··· SOURCE DATA ···
(** * IFC-Coordinator: the spatial tree, its repair pass, the IFC2x3
    exporter, the IFC importer and the tag pattern engine.

    A shallow embedding of [src/App.tsx] (the tree model and the tag
    engine), [src/ifc/exportIfc2x3.ts] and [src/ifc/importIfc.ts].

    Conventions of the embedding.
    - A JavaScript object used as a map ([Record<string, TreeNode>]) is an
      association list in enumeration order: [Object.entries],
      [Object.values] and [find] walk that list from its head.  Writing an
      existing key keeps its position, writing a new key appends it.  (For
      keys that are not canonical array indices this is JavaScript's own
      order.)  A lookup [o[k]] also finds the names that every plain object
      inherits from [Object.prototype] ([prototypeNames]); where the source
      only tests the kind of what it found, an inherited value (a function,
      without a [kind]) and a missing key give the same answer, and the
      lookup is [Obj.get].  Where the source tests truthiness or reads
      [children] or [name], the inherited names are modelled ([truthyAt],
      [inheritedAt], [lookup]).
    - Strings are [string], of any length (the language sets no limit);
      optional fields are [option].
    - The numbers of the tag engine are IEEE 754 doubles ([number]); ids
      and line numbers, which the code only counts up from small values,
      are integers.
    - [setNodes (prev => ...)] updaters are functions from the previous
      snapshot to the next one. *)

From Stdlib Require Import String Ascii List Bool Arith ZArith Lia.
From Stdlib Require Import Decimal DecimalString SpecFloat.
Import ListNotations.
Open Scope string_scope.
Open Scope list_scope.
···
REQUIREMENT
Lines from the one containing "snapshot to the next one. *)" through the last line of the records, both included, are the only ones to print, each exactly as it is.

TASK ANSWER
      snapshot to the next one. *)

From Stdlib Require Import String Ascii List Bool Arith ZArith Lia.
From Stdlib Require Import Decimal DecimalString SpecFloat.
Import ListNotations.
Open Scope string_scope.
Open Scope list_scope.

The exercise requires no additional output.